Collected data
::::::::
(** * Gondolin host: HTTP hooks (secret injection and egress admission)

    A shallow embedding of [createHttpHooks] and of the helpers it closes
    over: placeholder generation, the secret allowlist defence, placeholder
    substitution in headers and query parameters, glob matching of
    hostnames and the internal address ranges.

    Strings.  A JavaScript string is modelled by the list of the bytes of
    its UTF-8 encoding; ASCII text is one byte per character.  Case mapping
    and white space are the ASCII ones: bytes above 0x7F are caseless and
    never white space. *)

From Stdlib Require Import Ascii String.
From Stdlib Require Import List ZArith NArith Lia Bool Arith.
Import ListNotations.

Set Implicit Arguments.

(** ** JavaScript string primitives *)

Definition str := list ascii.

(** A string literal. *)
Definition lit (s : string) : str := list_ascii_of_string s.

Definition code (c : ascii) : N := N_of_ascii c.

Definition ascii_eqb (a b : ascii) : bool := Ascii.eqb a b.

Fixpoint str_eqb (a b : str) : bool :=
  match a, b with
  | [], [] => true
  | c :: a', d :: b' => ascii_eqb c d && str_eqb a' b'
  | _, _ => false
  end.

(** [!s] is true of the empty string only. *)
Definition isEmpty (s : str) : bool :=
  match s with [] => true | _ => false end.
(** * Conversational memory of the chat bot: model and verified properties

    The development embeds the memory-management core of the server
    ([estimateTokens], [saveMessage], [getMessageCount], [getRecentHistory],
    [getLongTermMemory], [generateSummary], [buildContext], the [/api/chat]
    and [/api/search] handlers) together with the file-backed vector store
    it runs on ([simpleEmbedding], [cosineSimilarity], the prepared
    statements of [db], [semanticSearch]).

    Modelling conventions.
    - A JavaScript string is the list of its UTF-16 code units, the values
      [charCodeAt] returns.
    - Integers held in JS numbers (ids, timestamps, counts, flags) are [Z].
    - The floating-point kernels are written once over an interface
      [Number] and read at IEEE-754 binary64 (Rocq's primitive floats),
      which is what the program runs on. A second instance, over the
      reals, serves only to compare two formulas for the normalised
      histogram as expressions.
    - An embedding is an array of numbers or [undefined]: [getEmbedding]
      hands on what the endpoint sent without looking at it, and
      [cosineSimilarity] throws on [undefined].
    - The three in-memory tables of the store are one record, threaded
      through a state-and-exception monad; [saveData] rewrites the files
      from the tables after each mutation, so the tables are the state.
      The server requires the file-backed store; the in-memory store has
      the same statements on rows without an embedding, and the ChromaDB
      adapter hands them to an external database.
    - [Array.prototype.sort] is its ECMAScript contract: a stable sort by
      the comparator.
    - The outside world (the wall clock, the completion endpoint, the
      embeddings endpoint) is a record of oracles indexed by the number
      of earlier calls, so that any behaviour of the collaborators is some
      world.
    - Each request handler runs to completion before the next starts. *)

From Stdlib Require Import Floats.
From Stdlib Require Import ZArith NArith List Bool Lia Permutation Sorted.
From Stdlib Require String Ascii.
Import String.StringSyntax.
Delimit Scope string_scope with string.
From Stdlib Require Import Reals Lra.
Import ListNotations.
(** * chaosk8s.crd.actions: custom-resource actions of chaostoolkit-kubernetes

    A shallow embedding of [chaosk8s/crd/actions.py] and the properties its
    specification states about it.

    Conventions of the embedding.
    - A Python [str] is a [string]; a character is a code point below 256.
      A Python [bytes] (the body of an answer) is a [string] too, one
      character a byte.
    - A Python value that travels through the code untyped (a decoded JSON or
      YAML document, a request body, a namespace read out of a document) is a
      [pyval].
    - A Python exception is a value of [exn]; code that may raise returns a
      [result].
    - Code that talks to the outside (file system, API server) runs in the
      monad [M], which carries the outcome and the list of [event]s in the
      order they happened.  The events are those of the module's own code:
      the files it opens and the calls it makes to the API client.
    - What lives outside the module (the JSON and YAML decoders, the file
      system, the API client factory and the API server) is a field of the
      record [World]; every statement is for all worlds. *)

From Stdlib Require Import Ascii NArith ZArith Bool.
From Stdlib Require PrimFloat.
From stdpp Require Import base option list strings gmap.

Local Open Scope Z_scope.

(* ===================================================================== *)
(** * Python strings *)
(* ===================================================================== *)

Module PyStr.

(** One code point of [str.lower()]: the upper-case letters below 256 are
    A-Z, and the Latin-1 letters 192-222 without the sign at 215; each has
    its lower-case form 32 positions further. *)
Definition lower_char (c : ascii) : ascii :=
  let n := N_of_ascii c in
  if (((65 <=? n) && (n <=? 90)) ||
      ((192 <=? n) && (n <=? 222) && negb (n =? 215)))%N
  then ascii_of_N (n + 32) else c.

(** [s.lower()] *)
Fixpoint lower (s : string) : string :=
  match s with
  | EmptyString => EmptyString
  | String c s' => String (lower_char c) (lower s')
  end.

(** [s[-1]], which raises IndexError on the empty string ([None] here). *)
Fixpoint last_char (s : string) : option ascii :=
  match s with
  | EmptyString => None
  | String c EmptyString => Some c
  | String _ s' => last_char s'
  end.

(** [s[:-1]] *)
Fixpoint drop_last (s : string) : string :=
  match s with
  | EmptyString => EmptyString
  | String _ EmptyString => EmptyString
  | String c s' => String c (drop_last s')
  end.

(** [s.endswith(suf)] *)
Fixpoint endswith (suf s : string) : bool :=
  if String.eqb s suf then true
  else match s with
       | EmptyString => false
       | String _ s' => endswith suf s'
       end.

(** The last occurrence of [sep] in [s]: what stands before it and what
    stands after it. *)
Fixpoint rpartition (sep : ascii) (s : string) : option (string * string) :=
  match s with
  | EmptyString => None
  | String c s' =>
      match rpartition sep s' with
      | Some (l, r) => Some (String c l, r)
      | None => if Ascii.eqb c sep then Some (EmptyString, s') else None
      end
  end.

(** [s.rsplit(sep, 1)] for a one-character separator: one split at most,
    taken from the right. *)
Definition rsplit1 (sep : ascii) (s : string) : list string :=
  match rpartition sep s with
  | Some (l, r) => [l; r]
  | None => [s]
  end.

(** [sep in s] *)
Fixpoint has_char (sep : ascii) (s : string) : bool :=
  match s with
  | EmptyString => false
  | String c s' => Ascii.eqb c sep || has_char sep s'
  end.

(** [needle in hay], as a proposition. *)
Definition contains (needle hay : string) : Prop :=
  exists pre post, hay = pre +:+ needle +:+ post.

(** [needle in hay], as a test. *)
Fixpoint containsb (needle hay : string) : bool :=
  if String.prefix needle hay then true
  else match hay with
       | EmptyString => false
       | String _ hay' => containsb needle hay'
       end.

End PyStr.

(* ===================================================================== *)
(** * Python bytes *)
(* ===================================================================== *)

Module PyBytes.

Definition squote : ascii := "'"%char.
Definition dquote : ascii := ascii_of_nat 34.
Definition backslash : ascii := "\"%char.
(** * Auto_3: layout-tolerant extraction and tiered price resolution

    A shallow embedding of [excel_utils.py], [level1_build_db.py],
    [level3_match_prices.py] and the override step of
    [level4_generate_estimate.py], and the properties of the
    specification stated over it.

    Python [str] values are sequences of Unicode code points; [float]
    is IEEE 754 binary64; a call that may raise returns a [result]; the
    [estimate_items] table is the list of its rows in insertion order.
    What the program takes from the Python runtime and from SQLite
    (Unicode tables, number formatting, the order of rows that compare
    equal under ORDER BY) is an interface, and the theorems hold for
    every implementation of it. *)

From Stdlib Require Import ZArith NArith Floats Sorting.Sorted.
From Stdlib Require DecimalString.
From stdpp Require Import base option list strings gmap.

Set Default Proof Using "Type".

(** ** Text *)

Abbreviation char := N.
Abbreviation str := (list char).

(** Code-point order, which is also the order of SQLite's BINARY
    collation on UTF-8 text. *)
Fixpoint str_leb (a b : str) : bool :=
  match a, b with
  | [], _ => true
  | _ :: _, [] => false
  | x :: a', y :: b' =>
      if (x <? y)%N then true
      else if (y <? x)%N then false
      else str_leb a' b'
  end.

(** [s.endswith(suffix)] *)
Definition endswith (s suffix : str) : bool :=
  bool_decide (drop (length s - length suffix) s = suffix).

(** Truthiness of a Python [str]. *)
Definition truthy (s : str) : bool :=
  match s with [] => false | _ :: _ => true end.

(** The Python runtime, as far as the program calls it. *)
Class Runtime := {
  (** [unicodedata.normalize("NFC", text)] *)
  nfc : str -> str;
  (** whitespace in the sense of [str.split()] and [str.strip()] *)
  isspace : char -> bool;
  (** [str.upper] *)
  upper : str -> str;
  (** [str(x)] for a float *)
  float_repr : float -> str;
  (** [float(text)]; [None] stands for [ValueError] *)
  float_of_str : str -> option float;
}.

Section Text.
Context `{Runtime}.

(** ["".join(text.split())] *)
Definition remove_whitespace (text : str) : str :=
  filter (λ c, isspace c = false) text.

(** [text.lstrip()] *)
Fixpoint lstrip (text : str) : str :=
  match text with
  | c :: rest => if isspace c then lstrip rest else text
  | [] => []
  end.

(** [text.strip()] *)
Definition strip (text : str) : str :=
  reverse (lstrip (reverse (lstrip text))).
End Text.

(** String literals of the source are written in UTF-8 and decoded to
    code points. *)
Fixpoint utf8_decode (bytes : list N) : str :=
  match bytes with
  | [] => []
  | b0 :: r0 =>
      if (b0 <? 0x80)%N then b0 :: utf8_decode r0
      else
        match r0 with
        | [] => []
        | b1 :: r1 =>
            if (b0 <? 0xE0)%N
            then ((b0 mod 0x20) * 0x40 + b1 mod 0x40)%N :: utf8_decode r1
            else
              match r1 with
              | [] => []
              | b2 :: r2 =>
                  if (b0 <? 0xF0)%N
                  then ((b0 mod 0x10) * 0x1000 + (b1 mod 0x40) * 0x40
                        + b2 mod 0x40)%N :: utf8_decode r2
                  else
                    match r2 with
                    | [] => []
                    | b3 :: r3 =>
                        ((b0 mod 0x8) * 0x40000 + (b1 mod 0x40) * 0x1000
                         + (b2 mod 0x40) * 0x40 + b3 mod 0x40)%N
                        :: utf8_decode r3
                    end
              end
        end
  end.

Definition utf8 (s : string) : str :=
  utf8_decode (map Ascii.N_of_ascii (String.list_ascii_of_string s)).
Arguments utf8 s%_string.

(** [str(n)] for an [int].  CPython's limit on the digits of an integer
    converted to or from text (4300 unless configured otherwise) binds
    the reader of the workbook as it binds [str], so that a cell never
    holds an integer that [str] refuses. *)
Definition int_repr (n : Z) : str :=
  utf8 (DecimalString.NilZero.string_of_int (Z.to_int n)).

(** ** Exceptions *)

(** The exceptions that the embedded functions can raise, and the
    outcome of a call that may raise: its value, or the exception that
    leaves it. *)
Inductive exn := KeyError | IndexError | OverflowError | OSError.

Inductive result (A : Type) :=
| Ok (a : A)
| Raise (e : exn).
Arguments Ok {A} a.
Arguments Raise {A} e.

#[global] Instance exn_eq_dec : EqDecision exn.
Proof. solve_decision. Defined.

#[global] Instance result_ret : MRet result := λ A, Ok.

#[global] Instance result_bind : MBind result := λ A B f m,
  match m with Ok a => f a | Raise e => Raise e end.

#[global] Instance result_fmap : FMap result := λ A B f m,
  match m with Ok a => Ok (f a) | Raise e => Raise e end.

(** The integer [n] rounded to the nearest binary64 value, ties to
    even; infinite when the rounded value is beyond the largest finite
    one. *)
Definition nearest_float (n : Z) : float :=
  SF2Prim (SpecFloat.binary_normalize prec emax n 0 false).

(** [float(n)] for an [int]: the nearest binary64 value, and
    [OverflowError] ("int too large to convert to float") when that is
    beyond the largest finite one. *)
Definition float_of_int (n : Z) : result float :=
  let f := nearest_float n in
  if PrimFloat.is_infinity f then Raise OverflowError else Ok f.

(** ** Worksheets and records ([excel_utils.py]) *)

(** A cell of a worksheet as pandas hands it over.  An empty cell is a
    NaN float; [VObject] is any other object, given by its [str()]. *)
Inductive value :=
| VNone
| VFloat (f : float)
| VInt (n : Z)
| VBool (b : bool)
| VStr (s : str)
| VObject (repr : str).

Global Instance value_inhabited : Inhabited value := populate VNone.

(** A [DataFrame] read with [header=None]: the rows of the sheet. *)
Abbreviation DataFrame := (list (list value)).

Record datetime := {
  year : Z; month : Z; day : Z;
  hour : Z; minute : Z; second : Z; microsecond : Z;
}.

(** [s.zfill(width)] for a string of digits. *)
Definition zfill (width : nat) (s : str) : str :=
  replicate (width - length s) 0x30%N ++ s.

(** [dt.isoformat()] of a naive [datetime]. *)
Definition isoformat (dt : datetime) : str :=
  zfill 4 (int_repr (year dt)) ++ utf8 "-" ++
  zfill 2 (int_repr (month dt)) ++ utf8 "-" ++
  zfill 2 (int_repr (day dt)) ++ utf8 "T" ++
  zfill 2 (int_repr (hour dt)) ++ utf8 ":" ++
  zfill 2 (int_repr (minute dt)) ++ utf8 ":" ++
  zfill 2 (int_repr (second dt)) ++
  (if (microsecond dt =? 0)%Z then []
   else utf8 "." ++ zfill 6 (int_repr (microsecond dt))).

Module EstimateRow.
Record t := {
  source_file : str;
  source_sheet : str;
  file_datetime : datetime;
  a7_text : str;
  품명 : str;
  규격 : str;
  단위 : str;
  수량 : option float;
  단가 : option float;
  금액 : option float;
}.
End EstimateRow.

Module RequestRow.
Record t := {
  source_file : str;
  source_sheet : str;
  품명 : str;
  규격 : str;
  제조사 : str;
  단위 : str;
  구매량 : option float;
}.
End RequestRow.

Definition REQUIRED_HEADERS : list str :=
  Eval vm_compute in
  [utf8 "품명"; utf8 "규격"; utf8 "단위"; utf8 "수량"; utf8 "단가"; utf8 "금액"].

Definition REQUEST_HEADERS : list str :=
  Eval vm_compute in
  [utf8 "품명"; utf8 "규격"; utf8 "제조사"; utf8 "단위"; utf8 "구매량"].

Example isoformat_example :
  isoformat {| year := 2024; month := 3; day := 9; hour := 14; minute := 5;
               second := 0; microsecond := 1200 |}
  = utf8 "2024-03-09T14:05:00.001200".
Proof. reflexivity. Qed.

Section ExcelUtils.
Context `{Runtime}.

(** [str(value)] *)
Definition to_str (v : value) : str :=
  match v with
  | VNone => utf8 "None"
  | VFloat f => float_repr f
  | VInt n => int_repr n
  | VBool b => if b then utf8 "True" else utf8 "False"
  | VStr s => s
  | VObject repr => repr
  end.

(** [isinstance(value, float) and pd.isna(value)] *)
Definition is_nan_float (v : value) : bool :=
  match v with VFloat f => PrimFloat.is_nan f | _ => false end.

Definition normalize_text (v : value) : str :=
  match v with
  | VNone => []
  | _ =>
      if is_nan_float v then []
      else
        let text := to_str v in
        let text := nfc text in
        remove_whitespace text
  end.

(** [float(value)] on an [int] is outside the [try] and raises
    [OverflowError] on an integer beyond the binary64 range; [bool] is
    a subclass of [int]. *)
Definition to_float (v : value) : result (option float) :=
  match v with
  | VNone => Ok None
  | VFloat f => Ok (if PrimFloat.is_nan f then None else Some f)
  | VInt n => Some <$> float_of_int n
  | VBool b => Some <$> float_of_int (if b then 1 else 0)
  | _ =>
      let text := filter (λ c, c ≠ 0x2C%N) (strip (to_str v)) in
      Ok (if truthy text then float_of_str text else None)
  end.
::::::::
Take the records above and return, word for word, only the lines that fall from the line with "VInt (n : Z)" to the line with "replicate (width - length s) 0x30%N ++ s.", both of them included.

| VInt (n : Z)
| VBool (b : bool)
| VStr (s : str)
| VObject (repr : str).

Global Instance value_inhabited : Inhabited value := populate VNone.

(** A [DataFrame] read with [header=None]: the rows of the sheet. *)
Abbreviation DataFrame := (list (list value)).

Record datetime := {
  year : Z; month : Z; day : Z;
  hour : Z; minute : Z; second : Z; microsecond : Z;
}.

(** [s.zfill(width)] for a string of digits. *)
Definition zfill (width : nat) (s : str) : str :=
  replicate (width - length s) 0x30%N ++ s.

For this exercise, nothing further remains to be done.